Omar Al-Muqbil (Arabic: عمر المقبل, born Omar bin Abdullah bin Muhammad bin Saleh; 1972) is a Saudi Islamic scholar, writer, researcher, preacher and professor of Islamic law at Qassim University. He is an alumnus of Imam Muhammad ibn Saud Islamic University and Qassim University.
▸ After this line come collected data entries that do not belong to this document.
(** A slice from, or up to, a bound that is not beyond its end; a negative one panics. *)
Definition page (offset limit : option Z) (l : list SortedSupplier) : res (list SortedSupplier) :=
  let len (l : list SortedSupplier) := Z.of_nat (length l) in
  l ← (match offset with
       | Some o => if o <=? len l then if o <? 0 then Panic else Ok (drop (Z.to_nat o) l) else Ok l
       | None => Ok l end);
  match limit with
  | Some n => if n <=? len l then if n <? 0 then Panic else Ok (take (Z.to_nat n) l) else Ok l
  | None => Ok l
  end.

(** The usage of the event has a default. *)
Definition with_usage (ev : CGREvent) : CGREvent :=
  if HasField ev "Usage" then ev
  else mkCGREvent (ev_Tenant ev) (ev_ID ev) (ev_Time ev)
         (ms_put "Usage" (IDuration default_usage) (ev_Event ev)).

Definition sortedSuppliersForEvent (args : ArgsGetSuppliers) (ev : CGREvent) : M SortedSuppliers :=
  let ev := with_usage ev in
  splPrfls ← lift (matchingSupplierProfilesForEvent ev true);
  splPrfl ← lift (index splPrfls 0);
  opts ← lift (asOptsGetSuppliers args ev);
  let opts := mkOptsGetSuppliers (og_ignoreErrors opts) (og_maxCost opts)
                (spp_SortingParameters splPrfl) (spp_Sorting splPrfl) in
  r ← SortSuppliers (spp_ID splPrfl) (spp_Sorting splPrfl) (spp_Suppliers splPrfl) ev opts;
  l ← lift (page (gs_Offset args) (gs_Limit args) (sss_SortedSuppliers r));
  mret (mkSortedSuppliers (sss_ProfileID r) (sss_Sorting r) (Z.of_nat (length l)) l).

(** [MissingStructFields] for the tenant and the ID, with the strings trimmed. *)
Definition identified (ev : CGREvent) (nilEvent : bool) : res CGREvent :=
  let ev := mkCGREvent (TrimSpace (ev_Tenant ev)) (TrimSpace (ev_ID ev)) (ev_Time ev) (ev_Event ev) in
  match (if decide (ev_Tenant ev = "") then ["Tenant"] else []) ++
        (if decide (ev_ID ev = "") then ["ID"] else []) with
  | [] => if nilEvent then Err (NewErrMandatoryIeMissing ["Event"]) else Ok ev
  | missing => Err (NewErrMandatoryIeMissing missing)
  end.

Definition server_error {A} (m : M A) : M A := λ st,
  let '(r, st') := m st in (as_server_error r, st').

(** The event the attributes make; an answer without changes has no error to look at. *)
Definition altered_event (ev : CGREvent) : res CGREvent :=
  if negb sc_AttributeSConns then Ok ev
  else
    let context := FirstNonEmpty
      [IfaceAsString (default INil (ms_get "Context" (ev_Event ev))); "*suppliers"] in
    match AttributeS_ProcessEvent context ev with
    | (None, (ev', _ :: _)) => Ok ev'
    | (None, (_, [])) => Panic
    | (Some e, _) => if decide (e = ErrNotFound) then Ok ev else Err ("ATTRIBUTES_ERROR:" +:+ e)
    end.

Definition V1GetSuppliers (args : ArgsGetSuppliers) : M SortedSuppliers :=
  match gs_CGREvent args with
  | None => fails (NewErrMandatoryIeMissing ["CGREvent"])
  | Some ev =>
      ev ← lift (identified ev (gs_nilEvent args));
      ev ← lift (altered_event ev);
      server_error (sortedSuppliersForEvent args ev)
  end.
Definition V1GetSupplierProfilesForEvent (ev : option CGREvent) (nilEvent : bool)
    : M (list SupplierProfile) :=
  match ev with
  | None => lift Panic
  | Some ev =>
      ev ← lift (identified ev nilEvent);
      server_error (lift (matchingSupplierProfilesForEvent ev false))
  end.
He studied under the Muhammad ibn al Uthaymeen, Abd al-Aziz ibn Baz and Yahya Bin Abdul Aziz Al-Yahya.

==Arrest==

In September 2019, he was detained after a video circulated in which he criticized the General Entertainment Authority (GEA), saying the body was “erasing the original identity of society”. As of as of February 2025, he remained in detention, despite reports that his sentence had concluded in March 2024.

==Works==
Al-Muqbil has authored a number of books and publications, including:

- Al Muqbil, Omar. "انتشار الأحاديث الضعيفة في وسائل الاتصال المعاصرة، الأسباب، المظاهر، العلاج، دراسة تطبيقية على الجوال والإنترنت"
- Al-Muqbil, Omar. "الأحاديث الواردة في اسم المحسن"
- Al-Muqbil, Omar. "الجمود على ظاهر لفظ الحديث النبوي:‏ ‏دراسة نقدية"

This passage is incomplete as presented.